Maria Teresa de Noronha retired from her artistic career in 1961, and thus discontinued her E.N. program. She nevertheless took on several invitations to sing in Monaco (both at the Monte Carlo casino and privately for Princes Rainier and Grace at the Palace), London (BBC and Casa de Portugal), at an homage to Alfredo Marceneiro in 1963 and in RTP in 1968, while continuing to record LPs until 1971.

==Retirement and later years==
In 1973, she discontinued even her informal public performances and her last public appearance took place in 1976, at the Fado house Picadeiro in Cascais. Maria Teresa de Noronha died of prolonged disease at her house of São Pedro de Sintra on July 5, 1993.

==Unique Voice in Fado==
Maria Teresa de Noronha's particularity in fado is due to her voice, expressive force and her synchronization with the instruments.

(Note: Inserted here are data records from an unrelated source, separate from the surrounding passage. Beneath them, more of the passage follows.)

Lemma linspace_nth (lo hi : Q) (n i : nat) :
  (i < n)%nat ->
  nth i (linspace lo hi n) 0 = lo + Qnat i * ((hi - lo) / Qnat (n - 1)).
Proof.
  intro Hi. unfold linspace.
  rewrite (nth_indep _ 0 ((fun j => lo + Qnat j * ((hi - lo) / Qnat (n - 1)))
                            0%nat)) by (now rewrite length_map, length_seq).
  rewrite (map_nth (fun j => lo + Qnat j * ((hi - lo) / Qnat (n - 1)))).
  now rewrite seq_nth.
Qed.

End LSFacts.

(** X2. On all-finite flux, with a frequency grid that can be set and no
    [input_ls_period], [ls_rotation] never raises: it stores the computed
    periodogram in [power] and returns (and stores) a period, which is
    [1/freq[j]] at the first sample [j] whose power equals the largest peak
    power.  That sample is at least as powerful as every peak and lies at or
    before a peak of the same power; it need not be a peak itself. *)
Theorem ls_rotation_returns_strongest_peak
  (LombScargle_power : list Q -> list Num.float -> Q -> Q)
  (hp : bool) (min_period max_period : Q) (spp : nat)
  (input_freq input_power : option (list Q)) (s : Rotation.RotationModel)
  (G : Rotation.grid_defined min_period max_period input_freq input_power)
  (F : forallb isfinite (Rotation.flux s) = true) :
  let s1 := Rotation.with_grid min_period max_period input_freq input_power
              s in
  let fr := match Rotation.freq s1 with Some f => f | None => [] end in
  let pw := map (LombScargle_power (Rotation.time s) (Rotation.flux s)) fr in
  let run := Rotation.ls_rotation LombScargle_power hp min_period max_period
               spp input_freq input_power None s in
  Rotation.power (fst run) = Some pw /\
  exists p,
    snd run = Ok p /\ Rotation.ls_period (fst run) = Some p /\
    (Peaks.peaks pw <> [] ->
     exists j,
       (j < length fr)%nat /\ p = frecip (nth j fr 0) /\
       (forall k, In k (Peaks.peaks pw) ->
          Peaks.at_ pw k <= Peaks.at_ pw j) /\
       (exists k, In k (Peaks.peaks pw) /\
          Peaks.at_ pw k == Peaks.at_ pw j /\ (j <= k)%nat) /\
       (forall i, (i < j)%nat -> ~ Peaks.at_ pw i == Peaks.at_ pw j)).
Proof.
  cbv zeta.
  rewrite (LS.ls_rotation_computed LombScargle_power hp min_period
             max_period spp input_freq input_power s G F).
  set (s1 := Rotation.with_grid min_period max_period input_freq
               input_power s).
  set (fr := match Rotation.freq s1 with Some f => f | None => [] end).
  set (pw := map (LombScargle_power (Rotation.time s) (Rotation.flux s)) fr).
  destruct (Peaks.peaks pw) as [|k ks] eqn:Hpk.
  - split; [reflexivity|]. exists (Fin 0).
    split; [reflexivity|]. split; [reflexivity|]. intro N. congruence.
  - destruct (LSFacts.strongest_peak fr pw k ks) as [j [Bj [Ej Hj]]].
    { unfold pw. now rewrite length_map. }
    { exact Hpk. }
    rewrite Ej. split; [reflexivity|].
    exists (frecip (nth j fr 0)).
    split; [reflexivity|]. split; [reflexivity|]. intros _.
    exists j. split; [exact Bj|]. split; [reflexivity|].
    rewrite Hpk in Hj. exact Hj.
Qed.

(** Frequencies 1, 2, 3, 4 with power 5, 1, 5, 1: the one peak is at index
    2, and the first sample of that power is the end point at index 0. *)
Lemma ls_rotation_returns_strongest_peak_witness :
  snd (Rotation.ls_rotation
         (fun _ _ f => if Qeq_bool f 1 then 5
                       else if Qeq_bool f 3 then 5 else 1)
         false (1 # 2) 50 50 (Some [1; 2; 3; 4]) (Some []) None
         (Rotation.fresh [0; 1; 2] [Fin 1; Fin 2; Fin 3]
            [Fin 0; Fin 0; Fin 0] (Fin 2))) = Ok (Fin 1).
Proof.
  destruct (ls_rotation_returns_strongest_peak
              (fun _ _ f => if Qeq_bool f 1 then 5
                            else if Qeq_bool f 3 then 5 else 1)
              false (1 # 2) 50 50%nat (Some [1; 2; 3; 4]) (Some [])
              (Rotation.fresh [0; 1; 2] [Fin 1; Fin 2; Fin 3]
                 [Fin 0; Fin 0; Fin 0] (Fin 2))
              ltac:(left; now exists [1; 2; 3; 4], []) eq_refl)
    as [_ [p [E _]]].
  rewrite E. vm_compute in E. injection E as <-. reflexivity.
Defined.

(** X3. Under the same conditions a returned period equal to 0 means
    exactly that the periodogram has no peak: whenever a peak exists the
    returned period is not 0. *)
Theorem ls_zero_period_means_no_peak
  (LombScargle_power : list Q -> list Num.float -> Q -> Q)
  (hp : bool) (min_period max_period : Q) (spp : nat)
  (input_freq input_power : option (list Q)) (s : Rotation.RotationModel)
  (G : Rotation.grid_defined min_period max_period input_freq input_power)
  (F : forallb isfinite (Rotation.flux s) = true) :
  let s1 := Rotation.with_grid min_period max_period input_freq input_power
              s in
  let fr := match Rotation.freq s1 with Some f => f | None => [] end in
  let pw := map (LombScargle_power (Rotation.time s) (Rotation.flux s)) fr in
  let run := Rotation.ls_rotation LombScargle_power hp min_period max_period
               spp input_freq input_power None s in
  (Peaks.peaks pw = [] -> snd run = Ok (Fin 0)) /\
  (forall q, snd run = Ok (Fin q) -> q == 0 -> Peaks.peaks pw = []).
Proof.
  cbv zeta.
  rewrite (LS.ls_rotation_computed LombScargle_power hp min_period
             max_period spp input_freq input_power s G F).
  set (s1 := Rotation.with_grid min_period max_period input_freq
               input_power s).
  set (fr := match Rotation.freq s1 with Some f => f | None => [] end).
  set (pw := map (LombScargle_power (Rotation.time s) (Rotation.flux s)) fr).
  destruct (Peaks.peaks pw) as [|k ks] eqn:Hpk.
  - split; reflexivity.
  - split; [discriminate|]. intros q Hq Z. exfalso.
    destruct (LSFacts.strongest_peak fr pw k ks) as [j [_ [Ej _]]].
    { unfold pw. now rewrite length_map. }
    { exact Hpk. }
    rewrite Ej in Hq. cbn [snd] in Hq. injection Hq as Hq.
    exact (LSFacts.frecip_nonzero _ _ Hq Z).
Qed.

(** A rising periodogram has no peak and gives the period 0. *)
Lemma ls_zero_period_means_no_peak_witness :
  snd (Rotation.ls_rotation (fun _ _ f => f) false (1 # 2) 50 50
         (Some [1; 2; 3; 4]) (Some []) None
         (Rotation.fresh [0; 1; 2] [Fin 1; Fin 2; Fin 3]
            [Fin 0; Fin 0; Fin 0] (Fin 2))) = Ok (Fin 0).
Proof.
  apply (ls_zero_period_means_no_peak (fun _ _ f => f) false (1 # 2) 50
           50%nat (Some [1; 2; 3; 4]) (Some [])
           (Rotation.fresh [0; 1; 2] [Fin 1; Fin 2; Fin 3]
              [Fin 0; Fin 0; Fin 0] (Fin 2))
           ltac:(left; now exists [1; 2; 3; 4], []) eq_refl).
  reflexivity.
Defined.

The expressive force is a must for those rigorosos like M.T. Noronha, who interpreted almost exclusively fados castiços, in which the music is repeated four to five times. The challenge for the virtuous singer is to stylize, i.e. to vary the melodic design of each stanza according to the emotional suggestions of the lyrics themselves. Maria Teresa de Noronha's style was to introduce the fados with a simple and clear melody and subsequently to insert a variety of dynamic nuances, hinting the main words with either more intensity, an intimate whisper or briefly suspending her voice. Generally it isn't until the final stanza that the full climax is reached.

==Records==
Her first 78 rpm records date back to the early 1940s, with Pinto Coelho as guitarra and Abel Negrão as Viola. In 1952, besides resuming her E.N. program, M.T. Noronha recorded a new 78 rpm series, with Raul Nery at the guitarra and Joaquim do Vale at the viola. These same musicians accompanied her throughout her career and were reinforced from 1959 with the remnant members of the Raul Nery Guitar Ensamble. A series of 15 LPs were recorded from then on.